Des Contes d’Hoffmann stylisés et graphiques

Opernhaus Zurich, Les contes d'Hoffmann. Photographie © Monika Rittershaus.

L’Opéra de Zurich poursuit imperturbablement sa saison 2020-2021 malgré la pandémie, offrant généreusement, en direct et en replay, les premières de ses nouvelles productions.

Celle des Contes d’Hoffmann, mise en scène par Andreas Homoki, se recommande par son classicisme de bon aloi. Dans un décor très graphique et simplifié à l’extrême, le directeur de la scène zurichoise nous raconte l’histoire des amours du poète aviné, dans un climat onirique entre cauchemar et fantasme qui correspond bien à l’esprit de ce conte fantastique. Sur la même plate-forme en déséquilibre, suspendue au milieu de nulle part, le poète revoit les trois femmes de sa vie — la poupée mécanique, l’artiste sacrifiée à son chant et la courtisane sans cœur — qui le conduiront à renoncer à l’amour et à se consacrer à l’art, sous l’égide protectrice de sa Muse, omniprésente sous les traits de son compagnon Niklausse.  Avec des costumes d’époque stylisés et une direction d’acteurs au cordeau, la production se révèle une très grande réussite dont la sobriété cache un luxe dans la réalisation, caractéristique des productions locales. Le chœur, capté tout comme l’orchestre depuis la salle de répétition à 1 km du théâtre, est incarné sur le plateau par un ensemble de figurants masqués, représentant une troupe d’étudiants tous sur le même format. Sur le plateau demeure tout au long de l’opéra ce tonneau (de Diogène ?) auquel Hoffmann, arrivé au premier acte au bout de sa dérive, doit ses hallucinations.

Opernhaus Zurich, Les contes d'Hoffmann. Photographie © Monika Rittershaus.

Débutant dans le rôle-titre, le ténor albanais Saimir Pirgu se révèle un Hoffmann très convaincant, même si dans cette tessiture aux limites du spinto, sa voix plutôt lyrique paraît souvent se durcir dans l’aigu et recourt à une émission tout en force lorsque le personnage exprime son désespoir. Le maquillage lui apporte cette touche d’usure physique qui donne une pleine crédibilité à son personnage de littérateur à la limite de la déchéance et de la folie. Autour de lui, la distribution ne démérite pas. Brillante l’Olympia toute en rose bonbon de Katrina Galka dont les variations et les passages incessants d’automate à jeune fille au cours de son fameux air des « Oiseaux dans la charmille » et la fixité du regard, sont impressionnants de vérité. Captivante l’Antonia toute en bleu d’Ekaterina Bakanova dont le superbe timbre de grand lyrique donne une dimension vraiment pathétique à la jeune fille prise dans ses désirs contradictoires.

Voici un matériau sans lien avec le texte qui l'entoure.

Lemma usable_in (usage : Z) recs r l :
  filter (fun r => usable usage r = true) recs = r :: l -> r ∈ recs /\ usable usage r = true.
Proof.
  intros Hf. assert (r ∈ filter (fun r => usable usage r = true) recs) as Hin by (rewrite Hf; apply list_elem_of_here).
  apply list_elem_of_filter in Hin. tauto.
Qed.
Lemma usable_some recs rec :
  eeRecs recs = rec :: tail (eeRecs recs) \/ eeRecs recs = [] /\ taRecs recs = rec :: tail (taRecs recs) ->
  rec ∈ recs /\ usable 2 rec || usable 3 rec = true.
Proof. intros [Hu|[_ Hu]]; apply usable_in in Hu as [? ->]; split; auto using orb_true_r. Qed.

Lemma verdict_of recs st : dane_verdict recs st (verifyDANE recs st).
Proof.
  unfold verifyDANE. destruct recs as [|r0 recs0] eqn:Erecs; [by constructor|]. rewrite <- Erecs.
  assert (recs <> []) as Hne by (by rewrite Erecs). clear Erecs r0 recs0.
  destruct (ts_HandshakeComplete st) eqn:Hhs; simpl; [|by constructor].
  pose proof (usable_some recs) as Hsome.
  destruct (ts_PeerCertificates st) as [|leaf certs] eqn:Hcerts.
  { destruct (eeRecs recs) as [|ee ees] eqn:Hee; [destruct (taRecs recs) as [|ta tas] eqn:Hta|].
    - apply dane_unusable; [done..|]. intros rec Hin. split; by apply (proj1 (usable_nil _ recs)).
    - destruct (Hsome ta); [by right|]. by eapply dane_no_cert.
    - destruct (Hsome ee); [by left|]. by eapply dane_no_cert. }
  destruct (existsb (fun rec => tlsa_Verify rec leaf) (eeRecs recs)) eqn:Hmatch.
  { apply ee_match in Hmatch as (rec & Hin & Hu & Hv).
    destruct (eeRecs recs) as [|ee ees] eqn:Hee; [|by eapply dane_ee].
    by rewrite (proj1 (usable_nil 3 recs) Hee _ Hin) in Hu. }
  assert (forall rec, rec ∈ recs -> usable 3 rec = true -> tlsa_Verify rec leaf = false) as Hno.
  { intros rec Hin Hu. destruct (tlsa_Verify rec leaf) eqn:Hv; [|done].
    rewrite (proj2 (ee_match recs leaf)) in Hmatch; [done|eauto]. }
  destruct (taRecs recs) as [|ta tas] eqn:Hta.
  - destruct (eeRecs recs) as [|ee ees] eqn:Hee.
    + apply dane_unusable; [done..|]. intros rec Hin. split; by apply (proj1 (usable_nil _ recs)).
    + destruct (Hsome ee); [by left|].
      eapply dane_mismatch; eauto using roots_spec, intermediates_spec.
      intros (rec & Hin & Hu). by rewrite (proj1 (usable_nil 2 recs) Hta _ Hin) in Hu.
  - destruct (usable_in 2 recs ta tas Hta) as [Hin Hu]. rewrite <- Hta.
    replace (match eeRecs recs with [] => _ | _ :: _ => _ end)
      with (if x509_Verify leaf (ts_ServerName st) (List.filter (is_root (taRecs recs)) (leaf :: certs))
                 (List.filter (fun c => negb (is_root (taRecs recs) c)) (leaf :: certs)) then Done (true, None : error)
            else Done (false, Some (dane_error 550 (Ench 5 7 0) "No matching TLSA records" (ts_ServerName st))))
      by (destruct (eeRecs recs); rewrite Hta; done).
    destruct (x509_Verify _ _ _ _) eqn:Hx.
    + by eapply dane_ta; eauto using roots_spec, intermediates_spec.
    + eapply dane_mismatch; eauto using roots_spec, intermediates_spec. by rewrite Hu.
Qed.

(** VerifyDANE gives the verdict RFC 7672 prescribes.  No records, or only unusable
    ones over TLS, ask for nothing; records without TLS are refused; otherwise the
    verdict is authenticated exactly when a usable DANE-EE record matches the
    certificate of the server, or it verifies, for that name, up to a certificate of
    the chain that is a CA and matches a usable DANE-TA record; without certificates
    the index is out of range. *)
Theorem verifyDANE_verdict recs st : dane_verdict recs st (verifyDANE recs st).
Proof. apply verdict_of. Qed.

(** ** Authenticated records *)

(** The answer was given, with the AD bit, by a resolver of the loopback interface. *)
Definition ad_answer (e : ExtResolver) (name : string) (t : qtype) (m : dns_msg) : Prop :=
  exists srv w w', srv ∈ er_Servers e /\ is_loopback srv = true /\ msg_Rcode m = RcodeSuccess /\
    msg_AuthenticatedData m = true /\ dns_Exchange name t srv w = (w', Done (Ok m)).

Lemma exchange_loop_ad e name t servers resp lastErr w w' m :
  (forall srv, srv ∈ servers -> srv ∈ er_Servers e) ->
  exchange_loop name t servers resp lastErr w = (w', Done (Some m, None)) -> msg_AuthenticatedData m = true ->
  resp = Some m /\ lastErr = None \/ ad_answer e name t m.
Proof.
  revert resp lastErr w. induction servers as [|srv servers IH]; intros resp lastErr w Hin E Had; simpl in E; run E; [by left|..]; try done.
  all: try match goal with Hr : exchange_loop _ _ _ _ _ _ = _ |- _ =>
         apply IH in Hr; [naive_solver|by auto using list_elem_of_further|done] end.
  destruct (is_loopback srv) eqn:Hloop; [|done]. right. exists srv. do 2 eexists.
  split_and!; eauto using list_elem_of_here.
  match goal with Hr : negb (_ =? _) = false |- _ => apply negb_false_iff in Hr; lia end.
Qed.

Lemma exchange_ad e name t w w' m :
  exchange e name t w = (w', Done (Ok m)) -> msg_AuthenticatedData m = true -> ad_answer e name t m.
Proof.
  intros E Had. unfold exchange in E. run E.
  match goal with Hr : exchange_loop _ _ _ _ _ _ = _ |- _ => eapply exchange_loop_ad in Hr; naive_solver end.
Qed.

Definition tlsas (m : dns_msg) : list TLSA := omap (fun r => match r with RR_TLSA t => Some t | _ => None end) (msg_Answer m).
(** Records that an authenticated answer for a name of the port held *)
Definition authentic (e : ExtResolver) (port : string) (recs : list TLSA) : Prop :=
  exists host name m, dns_TLSAName host port "tcp" = Ok name /\ ad_answer e (dns_Fqdn name) TypeTLSA m /\ recs = tlsas m.

Lemma AuthLookupTLSA_ad e port host w w' recs :
  AuthLookupTLSA e port "tcp" host w = (w', Done (true, recs, None)) -> authentic e port recs.
Proof.
  intros E. unfold AuthLookupTLSA in E. run E.
  match goal with Hr : exchange _ _ _ _ = _ |- _ => apply exchange_ad in Hr; [|done] end. unfold authentic. eauto 10.
Qed.

Lemma discoverTLSA_authentic e port mx w w' recs :
  discoverTLSA e port mx w = (w', Done (Ok recs)) -> recs = [] \/ authentic e port recs.
Proof.
  intros E. unfold discoverTLSA in E. run E; auto.
  all: try match goal with |- context [if ?b then _ else _] => destruct b; [|by left] end.
  all: try match goal with Hb : ?b && _ = true |- _ => apply andb_true_iff in Hb as [-> _] end.
  all: right; eapply AuthLookupTLSA_ad; eauto.
Qed.

Lemma verdict_authenticated recs st :
  dane_verdict recs st (Done (true, None)) -> recs <> [] /\ ts_HandshakeComplete st = true /\
  exists leaf certs, ts_PeerCertificates st = leaf :: certs /\
    ((exists rec, rec ∈ recs /\ usable 3 rec = true /\ tlsa_Verify rec leaf = true) \/
     (exists rec, rec ∈ recs /\ usable 2 rec = true) /\
     exists roots intermediates, x509_Verify leaf (ts_ServerName st) roots intermediates = true /\
       forall cert, cert ∈ roots -> trust_anchor recs cert).
Proof.
  intros Hv. inversion Hv as [| | | |rec leaf certs|rec leaf certs roots inter Hhs Hcerts Hin Hu Hr|]; subst.
  all: split_and!; [by intros ->; eapply elem_of_nil|done|].
  - exists leaf, certs. split; [done|]. left. eauto.
  - exists leaf, certs. split; [done|]. right. split; [eauto|]. exists roots, inter. split; [done|]. intros cert. rewrite Hr. tauto.
Qed.

(** C7: DANE replaces X.509 authentication only on evidence that DNSSEC authenticated.
    When the policy raises a connection to "authenticated", the TLSA records come from
    an answer that a resolver of the loopback interface marked authentic, for a name
    of the SMTP port; the connection uses TLS; and a usable record matches the
    certificate of the server or a CA of its chain up to which it verifies.  The only
    other level the policy answers is none. *)
Theorem dane_authenticated c st w w' level :
  dane_CheckConn c st w = (w', Done (level, None)) ->
  level = TLSNone \/
  level = TLSAuthenticated /\ ts_HandshakeComplete st = true /\
  exists res recs leaf certs, dp_extResolver c = Some res /\ authentic res (dp_smtpPort c) recs /\
    ts_PeerCertificates st = leaf :: certs /\
    ((exists rec, rec ∈ recs /\ usable 3 rec = true /\ tlsa_Verify rec leaf = true) \/
     (exists rec, rec ∈ recs /\ usable 2 rec = true) /\
     exists roots intermediates, x509_Verify leaf (ts_ServerName st) roots intermediates = true /\
       forall cert, cert ∈ roots -> trust_anchor recs cert).
Proof.
  intros E. unfold dane_CheckConn, await_tlsa, nil_future in E. run E; auto.
  match goal with Ha : _ = (_, Done (Ok _)) |- _ => run Ha end.
  match goal with Hv : verifyDANE ?recs _ = _ |- _ => pose proof (verdict_of recs st) as Hd; rewrite Hv in Hd end.
  match goal with Hd : context [Done (?b, None)] |- _ => destruct b; [right|by left] end.
  apply verdict_authenticated in Hd as (Hne & Hhs & leaf & certs & Hcerts & Hm).
  match goal with Hr : discoverTLSA _ _ _ _ = _ |- _ => apply discoverTLSA_authentic in Hr as [?|?]; [done|] end.
  split_and!; [done..|]. eauto 10.
Qed.
End Dane.

(** ** A world with one server

    Every name has one MX, mx.test, whose address and TLSA records are signed; the
    server supports every extension and accepts everything. *)
Section Sample.
Definition sample_answer (t : qtype) : list rr :=
  match t with
  | TypeMX => [RR_MX "mx.test" 10]
  | TypeA => [RR_A "mx.test" "192.0.2.1"]
  | TypeTLSA => [RR_TLSA (mkTLSA 3 1 1 "cert")]
  | _ => []
  end.
Definition sample_dns : DnsLib unit := {|
  dns_Exchange := fun _ t _ => mret (Ok (mkDnsMsg RcodeSuccess true (sample_answer t)));
  dns_Fqdn := fun s => s;
  dns_TLSAName := fun host port network => Ok ("_" +:+ port +:+ "._" +:+ network +:+ "." +:+ host);
  dns_ReverseAddr := fun s => Ok s;
  is_loopback := fun _ => true
|}.
(** [verify] is what the handshake with full verification gives. *)
Definition sample_smtp : SmtpLib (H := list_textproto) unit := {|
  NetConn := unit; Client := unit; Writer := unit; Cert := string;
  net_Dial := fun _ _ => mret (Ok tt);
  tls_Client := fun c _ => c;
  NewClient := fun _ _ => mret tt;
  cl_Hello := fun _ _ => mret None;
  cl_Extension := fun _ _ => mret true;
  cl_StartTLS := fun _ _ => mret None;
  cl_Mail := fun _ _ _ => mret None;
  cl_Rcpt := fun _ _ => mret None;
  cl_Data := fun _ => mret (Ok tt);
  cl_LMTPData := fun _ => mret (Ok tt);
  w_Header := fun _ _ => mret None;
  w_Copy := fun _ _ => mret None;
  w_Close := fun _ => mret ([], None);
  cl_Noop := fun _ => mret None;
  cl_Reset := fun _ => mret None;
  cl_Quit := fun _ => mret None;
  cl_Close := fun _ => mret None;
  is_verify_error := fun _ => false
|}.
#[local] Existing Instances list_textproto ascii_tables identity_text sample_dns sample_smtp.
Definition sample_policies : PolicyWorld (W := unit) := {|
  sts_fut := fun _ => None;
  sts_set := fun _ w => w;
  sts_get := fun _ => mret (Err (ENew "no policy"));
  tlsa_fut := fun _ => Some "mx.test";
  tlsa_set := fun _ w => w;
  tlsa_wait := None;
  tlsa_Verify := fun rec cert => bool_decide (tlsa_Certificate rec = cert);
  cert_IsCA := fun _ => false;
  x509_Verify := fun _ _ _ _ => false
|}.
#[local] Existing Instance sample_policies.

Definition sample_tls : tls_state (W := unit) := mkTLSState true "mx.test" ["cert"] false.
Definition sample_res : ExtResolver := mkExtResolver ["127.0.0.1"].
Definition sample_target (pooled : option mxConn) (policies : list policy) : Target :=
  mkTarget "example.org" "25" (Some (mkTLSConfig "" false)) (Some sample_res) (fun _ => mret (Ok [])) policies
    (fun _ _ => mret None) (fun _ _ => mret tt) (fun _ => mret None) (fun _ => mret tt)
    (fun _ => mret (Ok pooled)) (fun _ _ => mret tt) (mret 7) true false 10.
Definition sample_set : list policy :=
  [dnssec_policy; dane_policy (mkDane (Some sample_res) "25"); local_policy (mkLocal TLSAuthenticated MX_DNSSEC)].
Definition sample_meta (requiretls : bool) : MsgMetadata :=
  mkMsgMetadata "id" "a@example.org" false false ∅ (mkMailOptions 0 false requiretls) None false.
Definition sample_delivery (requiretls : bool) : remoteDelivery := mkRD "a@example.org" (sample_meta requiretls) [] ∅ sample_set.
Definition sample_connect (rt : Target) (rd : remoteDelivery) :=
  connectionForDomain (fun _ => mret sample_tls) id rt rd "example.com" tt.
Definition sample_conn : C := mkC "example.org" true "mx.test" (Some tt) [] false.
Definition sample_mx : mxConn := mkMxConn sample_conn "example.com" true false 10 0 7 MX_DNSSEC TLSAuthenticated.

Definition sample_after : remoteDelivery :=
  mkRD "a@example.org" (sample_meta true) [] (<["example.com" := sample_mx]> ∅) sample_set.

Lemma requiretls_enforced_witness :
  TLSAuthenticated <= mc_tlsLevel sample_mx /\ MX_MTASTS <= mc_mxLevel sample_mx /\ mc_domain sample_mx = "example.com" /\
  (exists dnssec, vetted (fun _ => mret sample_tls) (sample_target None sample_set) sample_set sample_mx dnssec) /\
  rd_connections sample_after !! "example.com" = Some sample_mx.
Proof.
  apply (requiretls_enforced (fun _ => mret sample_tls) id (sample_target None sample_set) (sample_delivery true) "example.com" tt tt
    sample_after sample_mx); [reflexivity..|].
  vm_compute. reflexivity.
Defined.

Lemma connect_levels_witness :
  TLSAuthenticated = TLSNone \/
  exists cl cfg, c_cl sample_conn = Some cl /\ rt_tlsConfig (sample_target None []) = Some cfg /\
    ((TLSAuthenticated = TLSAuthenticated /\
      secured (sample_target None []) cl (with_ServerName "mx.test" cfg) tt /\ (None : error) = None) \/
     (TLSAuthenticated = TLSEncrypted /\
      secured (sample_target None []) cl (insecure (with_ServerName "mx.test" cfg)) tt /\
      exists e, (None : error) = Some e /\ is_verify_error e = true)).
Proof.
  apply (connect_levels (sample_target None []) (mkC "example.org" true "" None [] false) "mx.test" tt tt sample_conn TLSAuthenticated None).
  vm_compute. reflexivity.
Defined.

Definition sample_fresh : mxConn :=
  mkMxConn (mkC "example.org" true "" None [] false) "example.com" true false 10 0 7 MXNone TLSNone.
Lemma attemptMX_policies_witness :
  vetted (fun _ => mret sample_tls) (sample_target None sample_set) sample_set sample_mx true /\
  forall l, local_policy l ∈ sample_set -> lp_minMXLevel l <= mc_mxLevel sample_mx /\ lp_minTLSLevel l <= mc_tlsLevel sample_mx.
Proof.
  apply (attemptMX_policies (fun _ => mret sample_tls) (sample_target None sample_set) sample_set sample_fresh "mx.test" tt tt sample_mx).
  vm_compute. reflexivity.
Defined.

Implacable, la Giulietta dominatrice de Laura Fagan dans sa superbe robe rouge et noire sous son lustre de cristal, sans oublier la Stella d’Erica Petrocelli, rôle épisodique, mais distribué ici à une voix de haut niveau. Le beau mezzo d’Alexandra Kadurina donne un superbe relief à Niklausse dont le rôle, dans cette version basée sur la dernière édition de Michael Kaye et de Jean-Christophe Keck, retrouve toute son importance. Du côté masculin, si les petits rôles — Spalanzani, Crespel, Schlemihl, etc. — sont incarnés avec compétence par le fond de troupe de l’opéra, l’on citera particulièrement Spencer Lang dans les quatre avatars du valet dont la petite scène à l’acte III est un petit chef-d’œuvre théâtral miniature. Andrew Foster-Williams, d’une belle subtilité au plan théâtral, manque un peu d’étoffe vocale pour donner toute leur force à ses quatre incarnations des « diables » pour lesquels sa voix de baryton-basse paraît un peu trop claire. À quelques exceptions près, l’articulation française reste assez inégale, pour ne pas dire parfois tout à fait exotique, mais curieusement, ce qui n’est pas fréquent, semble s’améliorer, notamment chez le rôle-titre, au fil de l’action. Les sous-titres allemands (auxquels peut être substituée une version anglaise) n’arrangent pas les choses et parasitent souvent la perception directe du texte chanté.

Opernhaus Zurich, Les contes d'Hoffmann. Photographie © Monika Rittershaus.

À cette réserve près, il s’agit d’une fort belle version, bien dirigée par Antonino Fogliani. Malgré toute son intelligence théâtrale, elle ne réussit toutefois pas à rendre clair et dramatiquement convaincant l’acte de Venise, pierre d’achoppement de quasiment toutes les éditions d’une partition qui, même bien amendée comme c’est le cas ici, continue de porter la marque de son inachèvement.

Spectacle à visionner gratuitement en replay sur le site de l’Opéra de Zurich jusqu’au 30 avril.

Attention le premier quart d’heure est en plan fixe. Placer le curseur à 16:3 pour éviter d’attendre.